Doing something physically active in nature – even as simple as walking – may offer more health benefits than doing the same activity indoors.1) In one study, compared with exercising indoors, exercising in natural environments was associated with greater feelings of revitalization and positive engagement, decreases in tension, confusion, anger, and depression, and increased energy. Participants reported overall greater enjoyment and satisfaction with outdoor activity.
Could nature be the missing piece in your health and fitness puzzle? If the treadmill at the gym just doesn’t motivate you, give green exercise a try. Join our exercise programs at fitness4.net. Take your walk or run outdoors. (call us for tips for staying active in warm weather).
Summer and fall are the perfect time to get outside into green space and get active.

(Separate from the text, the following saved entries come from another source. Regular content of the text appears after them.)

(** * go-mclogs-bot: the mclo.gs client and the Discord message handler

    A shallow embedding of the Go sources:
    - package [mclogs], the API client with [PasteLog], [GetRawLog],
      [GetInsights], [AnalyseLog] and [CheckLimits] (module [Client], the
      types in module [Mclogs]);
    - [handleMessageCreate] in its fan-out form: one goroutine per
      attachment let through, a slice of embed fields under a mutex, a wait
      group, one embed in reply (module [Bot]);
    - [handleMessageCreate] in the sequential form of [main.go]: one embed
      per attachment, [log.Fatalf] on a failed paste (module [MainGo]);
    - [handleMessageCreate] in the sequential form that logs through
      [slog]: as [main.go], but a failed paste ends the call (module
      [MainSlog]);
    - [handleMessageCreate] in its first form, which answers with a plain
      message (module [MainFirst]).

    Go code that talks to the outside (HTTP, the Discord session, the
    clock) is written as a tree of commands, [Prog]; the outside itself is
    an [Outside], a state with what each call does to it.  The goroutines
    of a call are the threads of a machine, [Bot.Machine], that a schedule
    drives one command at a time.  Calls to the logger and the deferred
    [resp.Body.Close()] are left out: nothing flows back from them. *)

From stdpp Require Import base option list gmap strings pretty.
From Stdlib Require Import ZArith Lia Ascii Permutation.

Local Open Scope Z_scope.

(** ** Go values *)

(** A non-nil [error] is its message; a possibly-nil one is an [option]. *)
Definition error : Type := string.

(** [errors.New] never returns nil, whatever the text. *)
Definition errors_New (text : string) : option error := Some text.

(** The two-valued results of the library calls whose contract is
    "exactly one of the value and the error is set". *)
Inductive Result (A : Type) : Type :=
| Ok (a : A)
| Err (e : error).
Arguments Ok {A} a.
Arguments Err {A} e.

Need some ideas?
Take your dog for walk in the woods instead of scrolling social media on a bench at the dog park.
Get off the treadmill and explore trail running.
Instead of the same old dinner and a movie, plan family outings that include physical activity in nature, like hiking, biking or canoeing.

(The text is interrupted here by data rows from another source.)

(** * usabilla-api: the request signer of [src/index.js]

    A shallow embedding of the [SignatureFactory], [Resource] and [Usabilla]
    classes, with the properties of the signing protocol proved or refuted
    on it.

    Conventions of the embedding:
    - a JavaScript string is a Rocq [string], read as the bytes of its UTF-8
      encoding, so that [update(string, 'utf8')] hashes those bytes as they
      are and string comparison is byte-wise;
    - a property that may hold [undefined] is an [option];
    - a [Buffer] is a [list byte];
    - a method that only reads [this] is a function of the factory, a method
      that assigns to [this] runs in the state monad [M] below;
    - [throw] is the [Throw] result: the state it carries is the state at the
      moment of the exception. *)

From Stdlib Require Import ZArith List String Ascii Strings.Byte Bool Lia Permutation.
From Stdlib Require Import DecimalString.
From stdpp Require Import base list strings gmap sorting.

Import ListNotations.
Local Open Scope string_scope.
Local Open Scope Z_scope.

(** ** JavaScript strings *)

Module JS.

(** The line feed, ['\n']. *)
Definition LF : string := String "010" "".

(** [ToString] of a value that is a string or [undefined], as a template
    literal or [+] applies it. *)
Definition ToString (v : option string) : string :=
  match v with
  | Some s => s
  | None => "undefined"
  end.

(** [Array.prototype.join]: [undefined] elements are rendered empty. *)
Definition elem (v : option string) : string :=
  match v with
  | Some s => s
  | None => ""
  end.

Fixpoint join (sep : string) (l : list (option string)) : string :=
  match l with
  | [] => ""
  | [x] => elem x
  | x :: l' => elem x ++ sep ++ join sep l'
  end.

(** Truthiness of a string-or-undefined: [undefined] and [''] are falsy. *)
Definition truthy (v : option string) : bool :=
  match v with
  | Some s => negb (String.eqb s "")
  | None => false
  end.

(** [a || b] on such values. *)
Definition or (v : option string) (d : string) : string :=
  if truthy v then elem v else d.

(** [s.slice(0, -1)]: all but the last character. *)
Fixpoint slice_0_m1 (s : string) : string :=
  match s with
  | "" => ""
  | String c "" => ""
  | String c s' => String c (slice_0_m1 s')
  end.

Fixpoint drop (n : nat) (s : string) : string :=
  match n, s with
  | O, _ => s
  | S n', String _ s' => drop n' s'
  | S _, "" => ""
  end.

(** The first occurrence of [pat] in [s]: what precedes and what follows
    it. *)
Fixpoint search (pat s : string) : option (string * string) :=
  if String.prefix pat s then Some ("", drop (String.length pat) s)
  else match s with
       | "" => None
       | String c s' =>
           match search pat s' with
           | Some (before, after) => Some (String c before, after)
           | None => None
           end
       end.

(** [GetSubstitution] for a string pattern (no captures): the replacement
    text with [$$], [$&], [$`] and [$'] expanded; any other [$] stands for
    itself. *)
Fixpoint GetSubstitution (matched before after repl : string) : string :=
  match repl with
  | "" => ""
  | String "$" (String c r) =>
      if Ascii.eqb c "$" then "$" ++ GetSubstitution matched before after r
      else if Ascii.eqb c "&" then matched ++ GetSubstitution matched before after r
      else if Ascii.eqb c "`" then before ++ GetSubstitution matched before after r
      else if Ascii.eqb c "'" then after ++ GetSubstitution matched before after r
      else String "$" (String c (GetSubstitution matched before after r))
  | String c r => String c (GetSubstitution matched before after r)
  end.

(** [s.replace(pat, repl)] with a string pattern: the first occurrence
    only. *)
Definition replace (s pat repl : string) : string :=
  match search pat s with
  | Some (before, after) =>
      before ++ GetSubstitution pat before after repl ++ after
  | None => s
  end.

(** [Array.prototype.sort()] on strings, with the default comparison
    [String.le]. The language leaves the algorithm open; the order is
    total, so every algorithm returns the same array. *)
Definition sort (l : list string) : list string := merge_sort String.le l.

End JS.

(** ** Exceptions *)

Inductive exn : Type :=
| TypeError    (* a property read on [undefined] *)
| CryptoError. (* [createHash] or [createHmac] threw *)

Inductive result (A : Type) : Type :=
| Ok (a : A)
| Throw (e : exn).
Arguments Ok {A} a.
Arguments Throw {A} e.

Definition rbind {A B} (r : result A) (k : A -> result B) : result B :=
  match r with
  | Ok a => k a
  | Throw e => Throw e
  end.

Declare Scope result_scope.
Delimit Scope result_scope with result.
Notation "x <- r ;; k" := (rbind r (fun x => k))
  (at level 100, r at next level, right associativity) : result_scope.

(** A method that assigns to its object: a state, and a value or an
    exception. *)
Definition state_exn (S A : Type) : Type := S -> result A * S.

Definition ret {S A} (a : A) : state_exn S A := fun w => (Ok a, w).
Definition bind {S A B} (m : state_exn S A) (k : A -> state_exn S B)
  : state_exn S B :=
  fun w =>
    match m w with
    | (Ok a, w') => k a w'
    | (Throw e, w') => (Throw e, w')
    end.

Declare Scope M_scope.
Delimit Scope M_scope with M.
Notation "x <- m ;; k" := (bind m (fun x => k))
  (at level 100, m at next level, right associativity) : M_scope.
Notation "m ;; k" := (bind m (fun _ => k))
  (at level 100, right associativity) : M_scope.

(** ** The [crypto] module of Node *)

(** What the signer uses of it: the SHA-256 digest and HMAC-SHA256, on bytes.
    [None] is the call that throws (a build without the digest). *)
Class Crypto : Type := {
  sha256 : list byte -> option (list byte);
  hmac_sha256 : list byte -> list byte -> option (list byte)
}.

Module Hex.

Definition digit (n : Z) : ascii :=
  if n <? 10 then ascii_of_N (Z.to_N (48 + n))
  else ascii_of_N (Z.to_N (87 + n)).

Definition of_byte (b : byte) : string :=
  let n := Z.of_N (Byte.to_N b) in
  String (digit (n / 16)) (String (digit (n mod 16)) "").

(** [digest('hex')]: two lowercase digits per byte. *)
Fixpoint encode (l : list byte) : string :=
  match l with
  | [] => ""
  | b :: l' => of_byte b ++ encode l'
  end.

End Hex.

(** SHA-256 (FIPS 180-4) and HMAC (RFC 2104), the instance of [Crypto] that
    an ordinary Node build provides. *)
Module Sha256.

Local Open Scope list_scope.

Definition w32 (x : Z) : Z := Z.land x 0xffffffff.
Definition add (x y : Z) : Z := w32 (x + y).
Definition rotr (n x : Z) : Z :=
  Z.lor (Z.shiftr x n) (w32 (Z.shiftl x (32 - n))).
Definition not32 (x : Z) : Z := 0xffffffff - x.

Definition Ch (x y z : Z) : Z := Z.lxor (Z.land x y) (Z.land (not32 x) z).
Definition Maj (x y z : Z) : Z :=
  Z.lxor (Z.lxor (Z.land x y) (Z.land x z)) (Z.land y z).
Definition Sigma0 (x : Z) : Z :=
  Z.lxor (Z.lxor (rotr 2 x) (rotr 13 x)) (rotr 22 x).
Definition Sigma1 (x : Z) : Z :=
  Z.lxor (Z.lxor (rotr 6 x) (rotr 11 x)) (rotr 25 x).
Definition sigma0 (x : Z) : Z :=
  Z.lxor (Z.lxor (rotr 7 x) (rotr 18 x)) (Z.shiftr x 3).
Definition sigma1 (x : Z) : Z :=
  Z.lxor (Z.lxor (rotr 17 x) (rotr 19 x)) (Z.shiftr x 10).

(** The first 64 primes. *)
Definition primes : list Z :=
  [2; 3; 5; 7; 11; 13; 17; 19; 23; 29; 31; 37; 41; 43; 47; 53; 59; 61; 67; 71;
   73; 79; 83; 89; 97; 101; 103; 107; 109; 113; 127; 131; 137; 139; 149; 151;
   157; 163; 167; 173; 179; 181; 191; 193; 197; 199; 211; 223; 227; 229; 233;
   239; 241; 251; 257; 263; 269; 271; 277; 281; 283; 293; 307; 311].

(** The integer cube root, bit by bit from [2 ^ bits] down. *)
Fixpoint cbrt_bits (bits : nat) (n r : Z) : Z :=
  match bits with
  | O => r
  | S b =>
      let r' := r + 2 ^ Z.of_nat b in
      cbrt_bits b n (if r' * r' * r' <=? n then r' else r)
  end.

(** The round constants: the first 32 bits of the fractional parts of the
    cube roots of the primes. *)
Definition K : list Z :=
  Eval vm_compute in
    List.map (fun p => w32 (cbrt_bits 36 (p * 2 ^ 96) 0)) primes.

(** The initial hash value: the same of the square roots of the first 8
    primes. *)
Definition H0 : list Z :=
  Eval vm_compute in
    List.map (fun p => w32 (Z.sqrt (p * 2 ^ 64))) (firstn 8 primes).

Definition byteZ (b : byte) : Z := Z.of_N (Byte.to_N b).
Definition Zbyte (z : Z) : byte :=
  match Byte.of_N (Z.to_N (z mod 256)) with
  | Some b => b
  | None => x00
  end.

(** Big-endian bytes of the low [8 * n] bits of [x]. *)
Fixpoint be_bytes (n : nat) (x : Z) : list Z :=
  match n with
  | O => []
  | S n' => (Z.shiftr x (8 * Z.of_nat n')) mod 256 :: be_bytes n' x
  end.

(** The message, a one bit, zeros up to 56 modulo 64, the bit length. *)
Definition pad (msg : list Z) : list Z :=
  let len := Z.of_nat (List.length msg) in
  let zeros := Z.to_nat ((55 - len) mod 64) in
  msg ++ [0x80] ++ List.repeat 0 zeros ++ be_bytes 8 (8 * len).

Fixpoint words (n : nat) (l : list Z) : list Z :=
  match n, l with
  | S n', a :: b :: c :: d :: l' =>
      (((a * 256 + b) * 256 + c) * 256 + d) :: words n' l'
  | _, _ => []
  end.

(** The message schedule, latest word first. *)
Fixpoint schedule (n : nat) (rev_w : list Z) : list Z :=
  match n with
  | O => rev_w
  | S n' =>
      let w :=
        add (add (sigma1 (nth 1 rev_w 0)) (nth 6 rev_w 0))
            (add (sigma0 (nth 14 rev_w 0)) (nth 15 rev_w 0)) in
      schedule n' (w :: rev_w)
  end.

Definition round (h : list Z) (kw : Z * Z) : list Z :=
  match h with
  | [a; b; c; d; e; f; g; hh] =>
      let t1 := add (add (add hh (Sigma1 e)) (add (Ch e f g) (fst kw))) (snd kw) in
      let t2 := add (Sigma0 a) (Maj a b c) in
      [add t1 t2; a; b; c; add d t1; e; f; g]
  | _ => h
  end.

Definition zip_add (h h' : list Z) : list Z :=
  List.map (fun p => add (fst p) (snd p)) (List.combine h h').

Definition compress (h : list Z) (block : list Z) : list Z :=
  let w := List.rev (schedule 48 (List.rev (words 16 block))) in
  zip_add h (List.fold_left round (List.combine K w) h).

Fixpoint blocks (n : nat) (h : list Z) (l : list Z) : list Z :=
  match n with
  | O => h
  | S n' => blocks n' (compress h (firstn 64 l)) (skipn 64 l)
  end.

Definition digestZ (msg : list Z) : list Z :=
  let p := pad msg in
  List.concat (List.map (be_bytes 4) (blocks (List.length p / 64) H0 p)).

Definition digest (msg : list byte) : list byte :=
  List.map Zbyte (digestZ (List.map byteZ msg)).

(** HMAC with a block of 64 bytes: a longer key is hashed first. *)
Definition hmacZ (key msg : list Z) : list Z :=
  let k := if (64 <? Z.of_nat (List.length key)) then digestZ key else key in
  let k := k ++ List.repeat 0 (64 - List.length k)%nat in
  let ipad := List.map (Z.lxor 0x36) k in
  let opad := List.map (Z.lxor 0x5c) k in
  digestZ (opad ++ digestZ (ipad ++ msg)).

Definition hmac (key msg : list byte) : list byte :=
  List.map Zbyte (hmacZ (List.map byteZ key) (List.map byteZ msg)).

End Sha256.

(** An ordinary build: both primitives are there. *)
Definition node_crypto : Crypto :=
  {| sha256 := fun m => Some (Sha256.digest m);
     hmac_sha256 := fun k m => Some (Sha256.hmac k m) |}.

(** A build whose OpenSSL has no SHA-256: every call throws. *)
Definition no_digest_crypto : Crypto :=
  {| sha256 := fun _ => None;
     hmac_sha256 := fun _ _ => None |}.

(** ** The [moment] library

    What [moment().format(...)] does for the three formats of the signer.
    [moment()] is in local mode: the fields are those of the local time of
    the process, and the names of days and months those of the global
    locale. An instant is a number of milliseconds since the epoch. *)

Module Moment.

Record Locale : Type := {
  weekdaysShort : Z -> string;   (* 0 is Sunday *)
  monthsShort : Z -> string      (* 1 is January *)
}.

Record Env : Type := {
  utcOffset : Z -> Z;            (* minutes east of UTC at an instant *)
  locale : Locale
}.

Definition en : Locale :=
  {| weekdaysShort := fun d =>
       nth (Z.to_nat d) ["Sun"; "Mon"; "Tue"; "Wed"; "Thu"; "Fri"; "Sat"] "";
     monthsShort := fun m =>
       nth (Z.to_nat (m - 1))
           ["Jan"; "Feb"; "Mar"; "Apr"; "May"; "Jun";
            "Jul"; "Aug"; "Sep"; "Oct"; "Nov"; "Dec"] "" |}.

Experience the thrill of mountain biking or whitewater rafting.
Explore a new park or recreation area each weekend.
Get your garden on and create a little green space of your own! No yard? No problem. Try container gardening or a local community garden.
Join Fitness4.net many exercise grooups, or 1 on 1’s.
Where will you take a breath in nature this month?
We start new group exercise classes monthly, i.e. In September we start a class for the young at heart ,(50+) where we meet every Saturday for a fun, functional and challenging exercises. Call now to get info and/or participaTe. 512.413.9110. I will answer all your question and/or make sure you do not miss out.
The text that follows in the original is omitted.